------ Data to process

(* ===== verification/Kademlia.v ===== *)
(** * The Kademlia protocol

    [Kademlia] of [src/src/protocol/libp2p/kademlia/mod.rs]: the event loop that drives the
    query engine, keeps the routing table and the store, answers the requests of other nodes and
    carries out the commands of the user. The transport service is an interface: its state is a
    type of its own, and [KadService] has the calls the protocol makes. What goes to the user
    and to the substreams is a list of effects; an event waits for room in its channel, so the
    turn that sends it is over once there is room. The clock is read once a turn, and
    [PeerId::random] is an argument. *)

From stdpp Require Import base tactics option list gmap strings sorting.
From Stdlib Require Import ZArith NArith Lia Init.Byte.
From S2P Require Import Prelude Multiaddr AddressStore PeerState KademliaTypes KBucket RoutingTable KademliaStore.
From S2P Require Import KademliaCommands KademliaMessage KademliaQuery QueryEngine TransportManagerHandle.
From S2P Require Import ProtocolTypes KademliaExecutor KademliaHandle.

Local Open Scope litep2p_scope.

(** The calls of [TransportService] that Kademlia makes. *)
Class KadService (S : Type) : Type := {
  ks_local_peer_id : S → PeerId;
  ks_open_substream : S → PeerId → S * result SubstreamError SubstreamId;
  ks_dial : S → PeerId → S * result ImmediateDialError unit;
  ks_add_known_address : S → PeerId → list Multiaddr → outcome S;
  ks_public_addresses : S → list Multiaddr;
}.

------------

What you have to do — Output the number of lines in the records above that contain the string "PeerId", and no other text.

Reply — 5